Matrix-dependent adhesion of vascular and valvular endothelial cells in microfluidic channels

The interactions between endothelial cells and the underlying extracellular matrix regulate adhesion and cellular responses to microenvironmental stimuli, including flow-induced shear stress. In this study, we investigated the adhesion properties of primary porcine aortic endothelial cells (PAECs) and valve endothelial cells (PAVECs) in a microfluidic network. Taking advantage of the parallel arrangement of the microchannels, we compared adhesion of PAECs and PAVECs to fibronectin and type I collagen, two prominent extracellular matrix proteins, over a broad range of concentrations.
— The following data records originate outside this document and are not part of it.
(** *** Tracing changes nothing that is kept *)

Lemma tracer_record_keeps kind fields : kf (tracer_record kind fields) (fun _ => True).
Proof. apply mod_fs_keeps. intros d []. by split. Qed.

Lemma read_cstring_keeps addr len : kf (read_cstring addr len) (fun _ => True).
Proof.
  intros s Hs. unfold wp. destruct (read_cstring addr len s) as [[name s']|] eqn:E; [|done].
  by destruct (read_cstring_same _ _ _ _ _ Hs E) as [-> _].
Qed.

Lemma describe_keeps header body len : kf (describe_request header body len) (fun _ => True).
Proof.
  unfold describe_request, name_at. cbv zeta.
  repeat first
    [ progress fs_step
    | eapply keeps_bind; [apply read_cstring_keeps | intros ? _]
    | eapply keeps_bind; [apply get_any_keeps | intros ? _]
    | match goal with |- keeps _ _ (match ?x with _ => _ end) _ => destruct x end ].
Qed.

Lemma record_request_keeps request header out used : kf (record_request request header out used) (fun _ => True).
Proof.
  assert (Hm : ∀ f : gmap Z TracedHandle -> gmap Z TracedHandle, kf (mod_dev (fun d => d <| traced_handles := f (traced_handles d) |>)) (fun _ => True)).
  { intros f. apply mod_fs_keeps. intros d []. by split. }
  unfold record_request. fs_step. cbv zeta. destruct request; try apply tracer_record_keeps.
  - eapply (keeps_bind _ _ (fun _ => True)); [|intros _ _; apply tracer_record_keeps]. fs_step; [|fs_step]. fs_step. apply (Hm (insert _ _)).
  - fs_step; [|fs_step]. apply (Hm (alter _ _)).
  - fs_step; [|fs_step]. eapply keeps_bind; [apply get_any_keeps|]. intros [t|] _; [|fs_step]. fs_step. apply (Hm (alter _ _)).
  - eapply keeps_bind; [apply get_any_keeps|]. intros [t|] _; [|fs_step].
    eapply keeps_bind; [apply (Hm (delete _))|]. intros _ _. apply tracer_record_keeps.
  - eapply (keeps_bind _ _ (fun _ => True)); [|intros _ _; apply tracer_record_keeps]. fs_step; [|fs_step]. fs_step. apply (Hm (insert _ _)).
Qed.

Lemma finish_request_keeps request header bufs out used : kf (finish_request request header bufs out used) (fun _ => True).
Proof.
  unfold finish_request. eapply (keeps_bind _ _ (fun _ => True)).
  { destruct request; [|fs_step]. fs_step; [apply record_request_keeps | fs_step]. }
  intros _ _. eapply (keeps_bind _ _ (fun r => ∀ b, r = Some b → Forall is_u8 b)).
  { intros [d [v source]] [Hd [Hr Hm Hst]]. unfold wp, take_staging. cbn in *. split; [|split; [done | by split]].
    intros b. destruct (rv_staging v) as [st|]; [|done]. intros [= <-]. by apply Hst. }
  intros reply Hreply. eapply (keeps_bind _ _ (fun _ => True)); [|intros _ _; fs_step].
  destruct reply as [reply|]; [|fs_step]. apply on_view_keeps, scatter_keeps, Forall_take. by apply Hreply.
Qed.

(** The header and the chain. *)
Lemma read_header_keeps addr : kf (read_header addr) (fun _ => True).
Proof. unfold read_header. repeat fs_step. Qed.

Lemma fs_chain_keeps fuel k desc rb wb : kf (fs_chain fuel k desc rb wb) (fun _ => True).
Proof.
  revert desc rb wb. induction fuel as [|fuel IH]; intros desc rb wb; cbn [fs_chain]; [apply panic_keeps|]. cbv zeta.
  fs_step; [fs_step|]. eapply keeps_bind; [apply dev_desc_keeps|]. intros d _. apply IH.
Qed.

Context (any_name : ∀ n, name_ok n).

Lemma fs_process_request_keeps k head : kf (fs_process_request k head) (fun _ => True).
Proof.
  unfold fs_process_request. eapply keeps_bind; [apply dev_desc_keeps|]. intros desc _.
  eapply keeps_bind; [apply fs_chain_keeps|]. intros [rb wb] _. cbv zeta. cbn [fst snd].
  destruct rb as [|[ha hl] rest]; [fs_step|]. destruct (contiguous_reply_window wb) as [[ca cl]|]; [|fs_step].
  fs_step; [fs_step|]. eapply keeps_bind; [apply read_header_keeps|]. intros header _.
  destruct (request_body ha hl rest) as [body len]. eapply (keeps_bind _ _ (fun _ => True)).
  { case_if; [|fs_step]. apply keeps_modify. intros [d [v source]] [Hd [Hr Hm _]]. split; [done|]. split; try done.
    intros st [= <-]. cbn. by apply Forall_replicate. }
  intros _ _. eapply keeps_bind; [apply get_any_keeps|]. intros tracing _. eapply (keeps_bind _ _ (fun _ => True)).
  { destruct tracing; [apply describe_keeps | fs_step]. }
  intros request _. fs_step; [fs_step|]. eapply keeps_bind; [|intros used _; apply finish_request_keeps].
  intros s Hs. apply dispatch_keeps; [done|].
  assert (Hn : ∀ a l, reads_name a l s) by (intros a l name s' _; apply any_name). split; intros; [apply Hn | apply Hn | apply Hn | split; auto].
Qed.

Lemma fs_notify_keeps i : kf (virtio_fs_notify i) (fun _ => True).
Proof.
  unfold virtio_fs_notify. fs_step; [fs_step|]. generalize loop_bound as fuel. intros fuel.
  induction fuel as [|fuel IH]; cbn [fs_notify_loop]; [apply panic_keeps|].
  eapply keeps_bind; [exact (dev_pop_keeps fs_regs set_fs_regs fs_inv fs_inv_get fs_inv_put _)|]. intros [head|] _; [|fs_step].
  eapply keeps_bind; [apply fs_process_request_keeps|]. intros used _.
  eapply keeps_bind; [apply dev_push_used_keeps|]. intros _ _.
  eapply keeps_bind; [exact (raise_interrupt_keeps fs_regs set_fs_regs fs_inv fs_inv_get fs_inv_put)|]. intros _ _. apply IH.
Qed.
End Policy.

(** * Properties

    What the shared directories promise: they are a device the machine can run
    with, a mount that is not writable stays as it is on the host, and the guest
    reaches no path outside the shared directory as long as it sends plain names. *)

Section Device.
Context {LB : LoopBound} {H File : Type} {HF : HostFs H File} {LO : Layouts Z} {HL : HostFsLaws H File}.

#[export] Instance Fs_device : FsDevice (VirtioFs H) := {|
  fs_mmio := fs_regs; set_fs_mmio := set_fs_regs; fs_notify := virtio_fs_notify
|}.

Lemma any_host ms good : HostKeeps ms good (fun _ : H => True).
Proof.
  assert (K : ∀ A (m : ST H A), keeps True (fun _ => True) m (fun _ => True)) by (intros A m h _; by apply wp_intro).
  split; intros; try apply K. repeat split; intros; apply K.
Qed.

Lemma any_policy ms : FsPolicy ms (fun _ => True) (fun _ => True) (fun _ : H => True).
Proof. split; [done | done | apply any_host]. Qed.

Definition fs_wf (d : VirtioFs H) : Prop := fs_inv (mounts d) (fun _ => True) (fun _ => True) d.

Lemma fs_wf_regs d : mmio_wf (fs_regs d) → fs_wf d.
Proof. intros Hm. split; try done; intros ? ? ?; done. Qed.

(** The shared directories keep the promise the machine relies on. *)
#[export] Instance Fs_laws : FsLaws (VirtioFs H).
Proof.
  refine {| fs_ok := fs_wf |}; [done | by intros f [] | intros f m _ Hm; by apply fs_wf_regs |].
  intros i s [Hd Hv]. pose proof (fs_notify_keeps _ _ _ _ (any_policy (mounts s.1)) (fun _ => I) i s (conj Hd Hv)) as K.
  eapply wp_mono; [|exact K]. intros u s' [_ [Hd' Hv']]. split; [done|]. split; [|done]. apply fs_wf_regs. apply Hd'.
Defined.
End Device.

(** ** Mounts that are not writable *)

(** What an observer of the host's files sees, and that looking does not change it. *)
Class ReadsKeep (H File X : Type) {HF : HostFs H File} (contents : H -> X) := {
  rk_metadata p h r h' : fs_metadata p h = Some (r, h') → contents h' = contents h;
  rk_is_dir p h r h' : path_is_dir p h = Some (r, h') → contents h' = contents h;
  rk_open p h r h' : open_read p h = Some (r, h') → contents h' = contents h;
  rk_seek f n h r h' : seek_start f n h = Some (r, h') → contents h' = contents h;
  rk_read f n h r h' : read_some f n h = Some (r, h') → contents h' = contents h;
  rk_read_dir p h r h' : read_dir p h = Some (r, h') → contents h' = contents h;
  rk_entry e h r h' : entry_metadata e h = Some (r, h') → contents h' = contents h
}.

Section ReadOnly.
Context {LB : LoopBound} {H File X : Type} {HF : HostFs H File} {LO : Layouts Z} {HL : HostFsLaws H File}.
Context (contents : H -> X) {RK : ReadsKeep H File X contents}.

Definition read_only (ms : list Mount) : Prop := ∀ m, head ms = Some m → writable m = false.

Lemma read_only_policy ms c : read_only ms → FsPolicy ms (fun _ => True) (fun _ => True) (fun h : H => contents h = c).
Proof.
  intros Hro. assert (K : ∀ A (m : ST H A), (∀ h a h', m h = Some (a, h') → contents h' = contents h) →
    keeps True (fun h => contents h = c) m (fun _ => True)).
  { intros A m Hm h <-. apply wp_intro; [done|]. intros a h' E. split; [done | by eapply Hm]. }
  split; [done | done|]. split; intros; try (apply K; intros; first
    [by eapply rk_metadata | by eapply rk_is_dir | by eapply rk_open | by eapply rk_seek | by eapply rk_read | by eapply rk_read_dir | by eapply rk_entry]).
  destruct H0 as (m & Hm & Hw). by rewrite (Hro m Hm) in Hw.
Qed.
Cell spreading was measured morphologically, based on cytoplasmic staining with a vital dye, while adhesion strength was characterized by the number of cells attached after application of shear stresses of 11, 110, and 220 dyn cm−2. Results showed that PAVECs were more well spread on fibronectin than on type I collagen (P < 0.0001), particularly for coating concentrations of 100, 200, and 500 µg mL−1. PAVECs also withstood shear significantly better on fibronectin than on collagen for 500 µg mL−1. PAECs were more well spread on collagen compared to PAVECs (P < 0.0001), but did not have significantly better adhesion strength. These results demonstrate that cell adhesion is both cell-type and matrix dependent. Furthermore, they reveal important phenotypic differences between vascular and valvular endothelium, with implications for endothelial mechanobiology and the design of microdevices and engineered tissues.